Alternative Ground for Jurisdiction under Paragraph 474.10.16(1)(a)
[44] In my view, the Vice-Chair’s flawed interpretation of the Servicing Agreement is also the basis for his finding jurisdiction, in the alternative, under s. 474.10.16(1)(a) of the Municipal Act. The Vice-Chair’s determination that the Tribunal also had jurisdiction under that provision was based on his erroneous finding that the parties did not intend to allow Strathroy-Caradoc to stop providing services, and intended arbitration to create a new future servicing arrangement.
[45] Similarly, in the absence of an agreement between Strathroy-Caradoc and Adelaide Metcalfe, s. 86 of the Municipal Act, which requires a municipality to supply services to a building, cannot form the basis for the Tribunal’s jurisdiction.
[46] Finally, the Tribunal and Adelaide Metcalfe submit that the Tribunal’s public interest mandate and subject matter expertise weigh in favour of finding jurisdiction over the parties’ dispute. The Tribunal’s mandate and expertise can only be exercised where there is a statutory basis for jurisdiction. In this case, the termination of the Servicing Agreement between the parties has removed the basis for jurisdiction under the applicable provisions of the Municipal Act. As a result, the Tribunal lacks jurisdiction over the parties’ dispute.
Conclusion
[47] Accordingly, the appeal is granted. The order of the Tribunal dated July 4, 2022 is quashed.

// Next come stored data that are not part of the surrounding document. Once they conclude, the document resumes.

(** X14. Destroying an open dialog announces the closing but never the
    closed: [destroy] calls [notifyClosing] with the destroy action and
    then cancels the timer that would have called [notifyClosed]. The
    notifications end with that [notifyClosing], the phase stays closing,
    and no passing of time adds a notification. *)
Theorem destroy_never_reports_closed (w : World) :
  reachable w ->
  isOpen_ (this w) = true ->
  let destroyed := snd (destroy w) in
  notifications (trace destroyed) =
    notifications (trace w) ++
    [ Adapter (notifyClosing (JStr (DESTROY_ACTION strings))) ] /\
  phase (trace destroyed) = Some (Closing (JStr (DESTROY_ACTION strings))) /\
  (forall d,
     notifications (trace (snd (elapse d destroyed))) =
     notifications (trace destroyed)).
Proof.
  intros R O. cbv zeta. pose proof (reachable_Inv w R) as I.
  destruct (reachable_Cycle w R) as [p C].
  pose proof (cy_phase _ _ _ C) as Hp. unfold phase in *.
  assert (T : trace (snd (destroy w)) =
              trace (snd (close (JStr (DESTROY_ACTION strings)) w)) ++
              [ Adapter (removeClass (OPENING cssClasses));
                Adapter (removeClass (CLOSING cssClasses));
                ClearTimeout (nextTimerId (host w)) ]).
  { rewrite destroy_world. cbv zeta. rewrite O, close_world. reflexivity. }
  assert (E : timers (host (snd (destroy w))) = []).
  { rewrite destroy_world. cbv zeta. rewrite O.
    exact (Inv_cancelled _ (Inv_change _ _ I (close_change _ w I))). }
  split; [|split].
  - rewrite T, close_trace, !notifications_app. unfold close_calls. simpl.
    rewrite app_nil_r. reflexivity.
  - rewrite T, close_trace, !phase_from_app, Hp. reflexivity.
  - intros d. rewrite (elapse_none d _ E). reflexivity.
Qed.

End Properties.

(** * The foundation on the test double *)

Section OnTheTestDouble.

Import TestDouble.

Variable classify : Event -> JSValue.
Variable css : CssClasses.

Lemma frame_callback_classList (w : World Page) :
  classList
    (adapter_ (snd (run_frame_callback (adapter true false classify) css
                      LayoutFrame w))) =
  ((classList (adapter_ w) ∖ {[STACKED css]}) ∪ {[STACKED css]})
    ∖ {[SCROLLABLE css]}.
Proof.
  rewrite run_frame_callback_world. reflexivity.
Qed.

[48] In accordance with the parties’ agreement that the successful party be entitled to $30,000 in costs of the appeal and the motion for leave to appeal, Adelaide Metcalfe shall pay Strathroy-Caradoc’s costs in the amount of $30,000, all-inclusive.
“Nishikawa J.”
“I agree: Fregeau J.”
“I agree: Varpio J.”
Released: June 13, 2023
CITATION: Corporation of the Municipality of Strathroy-Caradoc v. Corporation of the Township of Adelaide Metcalfe, 2023 ONSC 3563
DIVISIONAL COURT FILE NO.: 44/22
DATE: 20230614
ONTARIO
SUPERIOR COURT OF JUSTICE
DIVISIONAL COURT
Fregeau, Varpio, and Nishikawa JJ.
BETWEEN:
The Corporation of the Municipality of Strathroy-Caradoc
Appellant
- and -
The Corporation of the Township of Adelaide Metcalfe
Respondent
REASONS FOR DECISION
Nishikawa J.
Released: June 14, 2023
[^1]: As Heeney J. found, that the date of notice that new negotiations were to commence was not evident in the record, however, the last date that the notice could have been delivered was September 30, 2018: 2022 ONSC 6604, at para. 18.